### Work item:
Hunt through the lines below for the string "Hzero" and copy each one that has it.

### Recorded information:
Definition finish_ok (rs : list (Z * Z)) : bool :=
  (- 2 ^ 252 <=? val (map fst rs)) && (val (map snd rs) <? 2 ^ 252) &&
  match ranges first_chain rs with
  | None => false
  | Some rs1 =>
      bool_decide (take 12 rs1 = replicate 12 full) && bool_decide (drop 13 rs1 = replicate (length rs1 - 13) (0, 0)) &&
      match (r ← rs1 !! 12%nat; rs2 ← add_multiple_ranges r 0 fold_constants (take 12 rs1); ranges last_chain rs2) with
      | None => false
      | Some rs2 => bool_decide (take 11 rs2 = replicate 11 full)
      end
  end.

Lemma holds_replicate n r s : holds (replicate n r) s -> Forall (within r) s.
Proof.
  intros Hs. apply Forall_lookup_2. intros i x Ex. destruct (Forall2_lookup_r _ _ _ _ _ Hs Ex) as (r' & [-> _]%lookup_replicate & Hx). exact Hx.
Qed.

Lemma holds_full n s : holds (replicate n full) s -> Forall (fun x => 0 <= x < 2 ^ 21) s.
Proof. intros Hs%holds_replicate. eapply Forall_impl; [exact Hs|]. intros x Hx. unfold within, full in Hx. cbn [fst snd] in Hx. lia. Qed.

Lemma holds_zero n s : holds (replicate n (0, 0)) s -> val s = 0.
Proof.
  intros Hs%holds_replicate. induction Hs as [|x s Hx Hs IH]; [done|]. rewrite val_cons, IH. unfold within in Hx. cbn [fst snd] in Hx. lia.
Qed.

Lemma val_full s : Forall (fun x => 0 <= x < 2 ^ 21) s -> 0 <= val s < weight (length s).
Proof.
  induction 1 as [|x s Hx Hs IH]; [by split|]. cbn [length]. rewrite val_cons, weight_S. change (2 ^ 21) with 2097152 in *. lia.
Qed.

Lemma finish_value rs s op : op = Fold 12 \/ op = FoldLast 12 -> holds rs s -> finish_ok rs = true ->
  store_limbs (run (finish op) s) = key_of (val s mod order).
Proof.
  intros Hop Hs Hok. unfold finish_ok in Hok. destruct (ranges first_chain rs) as [rs1|] eqn:E1; [|by rewrite andb_false_r in Hok].
  rewrite !andb_true_iff in Hok. destruct Hok as [[Hlo%Z.leb_le Hhi%Z.ltb_lt] [[Hfull%bool_decide_eq_true Hzero%bool_decide_eq_true] Hlast]].
  destruct (rs1 !! 12%nat) as [r|] eqn:Er; [|done]. cbn [mbind option_bind] in Hlast.
  destruct (add_multiple_ranges _ _ _ _) as [rs2|] eqn:E2; [|done]. cbn [mbind option_bind] in Hlast.
  destruct (ranges last_chain rs2) as [rs3|] eqn:E3; [|done]. apply bool_decide_eq_true in Hlast.
  destruct (run_sound first_chain eq_refl rs s rs1 Hs E1) as (Hs1 & q & Ev1 & Hq). rewrite (Hq eq_refl) in Ev1.
  pose proof (holds_val rs s Hs) as Hv. unfold finish. rewrite run_app. set (s1 := run first_chain s) in *.
  rewrite run_cons, <- store_take, run_take, (fold_last_take op s1 Hop).
  destruct (holds_limb rs1 s1 12 r Hs1 Er) as (Hl1 & Ex & Hw). set (x := limb s1 12) in *.
  assert (Forall (fun x => 0 <= x < 2 ^ 21) (take 12 s1)) as Hlow by (apply (holds_full 12); rewrite <- Hfull; by apply Forall2_take).
  assert (val (drop 13 s1) = 0) as Hhigh by (apply (holds_zero (length rs1 - 13)); rewrite <- Hzero; by apply Forall2_drop).
  pose proof (val_full _ Hlow) as Hbound. rewrite length_take_le in Hbound by lia.
  assert (val s1 = val (take 12 s1) + weight 12 * x) as Esplit.
  { rewrite <- (take_drop 12 s1) at 1. rewrite val_app, length_take_le by lia. rewrite (drop_S s1 x 12 Ex), val_cons, Hhigh. lia. }
  destruct (add_multiples_sound r x fold_constants Hw 0 (take 12 rs1) (take 12 s1) rs2 (Forall2_take _ _ _ 12 Hs1) E2) as (Hs2 & Ev2 & _).
  rewrite fold_constants_val in Ev2. change (weight 0) with 1 in Ev2. change (weight 12) with (2 ^ 252) in *.
  set (t := add_multiples x 0 fold_constants (take 12 s1)) in *.
  assert (val t = val s mod order) as Et.
  { assert (val t = val s - x * order) as -> by lia. assert (2 ^ 252 < order < 2 ^ 253) as Ho by by vm_compute.
    assert (x = 0 \/ x = -1) as [->| ->] by lia; [rewrite Z.mod_small; lia|].
    rewrite <- (Z.mod_small (val s - -1 * order) order) by lia.
    replace (val s - -1 * order) with (val s + 1 * order) by lia. by rewrite Z.mod_add by lia. }
  destruct (run_sound last_chain eq_refl rs2 t rs3 Hs2 E3) as (Hs3 & q3 & Ev3 & Hq3). rewrite (Hq3 eq_refl), Z.mul_0_l, Z.add_0_r in Ev3.
  rewrite store_limbs_ok, Ev3, Et; [done| |].
  - rewrite <- (Forall2_length _ _ _ Hs3). assert (length rs3 = length t) as -> by (rewrite (Forall2_length _ _ _ Hs3); apply length_run).
    unfold t. rewrite length_add_multiples, length_take_le by lia. done.
  - apply (holds_full 11). rewrite <- Hlast. by apply Forall2_take.
Qed.

(** The whole of a function: the checks are evaluated for the bounds of its limbs. *)
Lemma reduced p rs rs' s op : op = Fold 12 \/ op = FoldLast 12 -> forallb no_last p = true -> holds rs s -> ranges p rs = Some rs' ->
  finish_ok rs' = true -> store_limbs (run (p ++ finish op) s) = key_of (val s mod order).
Proof.
  intros Hop Hp Hs E Hok. destruct (run_sound p Hp rs s rs' Hs E) as (Hs' & q & Ev & _).
  rewrite run_app, (finish_value rs' _ op Hop Hs' Hok), Ev. f_equal. apply Z.mod_add. by vm_compute.
Qed.

(** ** Limbs of bytes *)

(** The number of bytes, the least significant first. *)
Definition bytes_val (k : list Z) : Z := le_val 256 k.

Lemma bytes_val_cons x k : bytes_val (x :: k) = x + 256 * bytes_val k.
Proof. reflexivity. Qed.

Lemma key_val_bytes k : key_val k = bytes_val k.
Proof. unfold key_val. induction k as [|x k IH]; [done|]. rewrite reverse_cons, of_digits_snoc, IH, bytes_val_cons. lia. Qed.

Lemma bytes_val_bound k : bytes_ok k -> 0 <= bytes_val k < 256 ^ Z.of_nat (length k).
Proof.
  induction 1 as [|x k Hx Hk IH]; [by split|]. cbn [length]. rewrite bytes_val_cons, Nat2Z.inj_succ, Z.pow_succ_r by lia.
  unfold is_byte in Hx. lia.
Qed.

Lemma bytes_val_drop k p : bytes_ok k -> bytes_val k / 256 ^ Z.of_nat p = bytes_val (drop p k).
Proof.
  revert k. induction p as [|p IH]; intros k Hk; [by rewrite Z.div_1_r, drop_0|].
  destruct k as [|x k]; [by rewrite Z.div_0_l by lia|]. apply Forall_cons in Hk as [Hx Hk]. cbn [drop]. rewrite <- (IH k Hk).
  rewrite Nat2Z.inj_succ, Z.pow_succ_r, bytes_val_cons, <- Z.div_div by lia. f_equal.
  rewrite Z.mul_comm, Z.div_add by lia. unfold is_byte in Hx. by rewrite Z.div_small by lia.
Qed.

Lemma load3_val k : bytes_ok k -> (3 <= length k)%nat -> load3 k = bytes_val k mod 2 ^ 24.
Proof.
  intros Hk Hl. destruct k as [|b0 [|b1 [|b2 k]]]; cbn [length] in Hl; try lia. rewrite !bytes_val_cons. cbn [load3].
  unfold bytes_ok in Hk. rewrite !Forall_cons in Hk. destruct Hk as (H0 & H1 & H2 & Hk). unfold is_byte in *. generalize (bytes_val k). intros r. apply (Z.mod_unique _ _ r); [left|]; lia.
Qed.

Lemma load4_val k : bytes_ok k -> (4 <= length k)%nat -> load4 k = bytes_val k mod 2 ^ 32.
Proof.
  intros Hk Hl. destruct k as [|b0 [|b1 [|b2 [|b3 k]]]]; cbn [length] in Hl; try lia. rewrite !bytes_val_cons. cbn [load4].
  unfold bytes_ok in Hk. rewrite !Forall_cons in Hk. destruct Hk as (H0 & H1 & H2 & H3 & Hk). unfold is_byte in *. generalize (bytes_val k). intros r. apply (Z.mod_unique _ _ r); [left|]; lia.
Qed.

Lemma mask21_mod x : mask21 x = x mod 2 ^ 21.
Proof. unfold mask21. rewrite Z.land_comm. change 2097151 with (Z.ones 21). by rewrite Z.land_ones. Qed.

(** Bits inside a longer window. *)
Lemma window v m sh : 0 <= sh -> sh + 21 <= m -> v mod 2 ^ m / 2 ^ sh mod 2 ^ 21 = v / 2 ^ sh mod 2 ^ 21.
Proof.
  intros H0 H1. rewrite (Z.div_mod v (2 ^ m)) at 2 by lia.
  replace (2 ^ m) with (2 ^ (m - sh - 21) * 2 ^ 21 * 2 ^ sh) at 2 by (rewrite <- !Z.pow_add_r by lia; f_equal; lia).
  replace (2 ^ (m - sh - 21) * 2 ^ 21 * 2 ^ sh * (v / 2 ^ m) + v mod 2 ^ m)
    with (v mod 2 ^ m + 2 ^ (m - sh - 21) * (v / 2 ^ m) * 2 ^ 21 * 2 ^ sh) by ring.
  by rewrite Z.div_add, Z.mod_add by lia.
Qed.

Lemma load_shift k p sh : bytes_ok k -> 0 <= sh -> bytes_val (drop p k) / 2 ^ sh = bytes_val k / 2 ^ (8 * Z.of_nat p + sh).
Proof.
  intros Hk Hsh. rewrite <- bytes_val_drop, Z.div_div by (done || lia). f_equal. change 256 with (2 ^ 8).
  rewrite <- Z.pow_mul_r, <- Z.pow_add_r by lia. done.
Qed.

Lemma load3_bits k p sh i : bytes_ok k -> (p + 3 <= length k)%nat -> 0 <= sh <= 3 -> 8 * Z.of_nat p + sh = 21 * Z.of_nat i ->
  mask21 (Z.shiftr (load3 (drop p k)) sh) = bytes_val k / weight i mod 2 ^ 21.
Proof.
  intros Hk Hl Hsh E. rewrite mask21_mod, load3_val, Z.shiftr_div_pow2, window by (try rewrite length_drop; try apply Forall_drop; done || lia).
  rewrite load_shift by (done || lia). unfold weight. by rewrite E.
Qed.

Lemma load4_bits k p sh i : bytes_ok k -> (p + 4 <= length k)%nat -> 0 <= sh <= 11 -> 8 * Z.of_nat p + sh = 21 * Z.of_nat i ->
  mask21 (Z.shiftr (load4 (drop p k)) sh) = bytes_val k / weight i mod 2 ^ 21.
Proof.
  intros Hk Hl Hsh E. rewrite mask21_mod, load4_val, Z.shiftr_div_pow2, window by (try rewrite length_drop; try apply Forall_drop; done || lia).
  rewrite load_shift by (done || lia). unfold weight. by rewrite E.
Qed.

Lemma load_last k p sh i : bytes_ok k -> (p + 4 = length k)%nat -> 0 <= sh -> 8 * Z.of_nat p + sh = 21 * Z.of_nat i ->
  Z.shiftr (load4 (drop p k)) sh = bytes_val k / weight i.
Proof.
  intros Hk Hl Hsh E. assert (bytes_ok (drop p k)) as Hd by by apply Forall_drop. pose proof (bytes_val_bound _ Hd) as B.
  rewrite length_drop in B. replace (length k - p)%nat with 4%nat in B by lia.
  rewrite load4_val, Z.shiftr_div_pow2, Z.mod_small by (rewrite ?length_drop; done || lia).
  rewrite load_shift by (done || lia). unfold weight. by rewrite E.
Qed.

(** The limbs of a number: [n] of 21 bits and what is left. *)
Definition limbs_of (n : nat) (v : Z) : list Z := map (fun i => v / weight i mod 2 ^ 21) (seq 0 n) ++ [v / weight n].

Lemma limbs_of_val n v : val (limbs_of n v) = v.
Proof.
  unfold limbs_of. revert v. induction n as [|n IH]; intros v.
  - cbn [seq map app]. rewrite val_cons. change (weight 0) with 1. change (val []) with 0. rewrite Z.div_1_r. lia.
  - cbn [seq map app]. rewrite val_cons. change (weight 0) with 1. rewrite Z.div_1_r.
    rewrite <- seq_shift, map_map, weight_S, <- Z.div_div by (pose proof (weight_pos n); lia).
    rewrite (map_ext _ (fun i => v / 2 ^ 21 / weight i mod 2 ^ 21)).
    2: { intros i. by rewrite weight_S, Z.div_div by (pose proof (weight_pos i); lia). }
    rewrite IH. pose proof (Z.div_mod v (2 ^ 21)). lia.
Qed.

### Result of the exercise:
  rewrite !andb_true_iff in Hok. destruct Hok as [[Hlo%Z.leb_le Hhi%Z.ltb_lt] [[Hfull%bool_decide_eq_true Hzero%bool_decide_eq_true] Hlast]].
  assert (val (drop 13 s1) = 0) as Hhigh by (apply (holds_zero (length rs1 - 13)); rewrite <- Hzero; by apply Forall2_drop).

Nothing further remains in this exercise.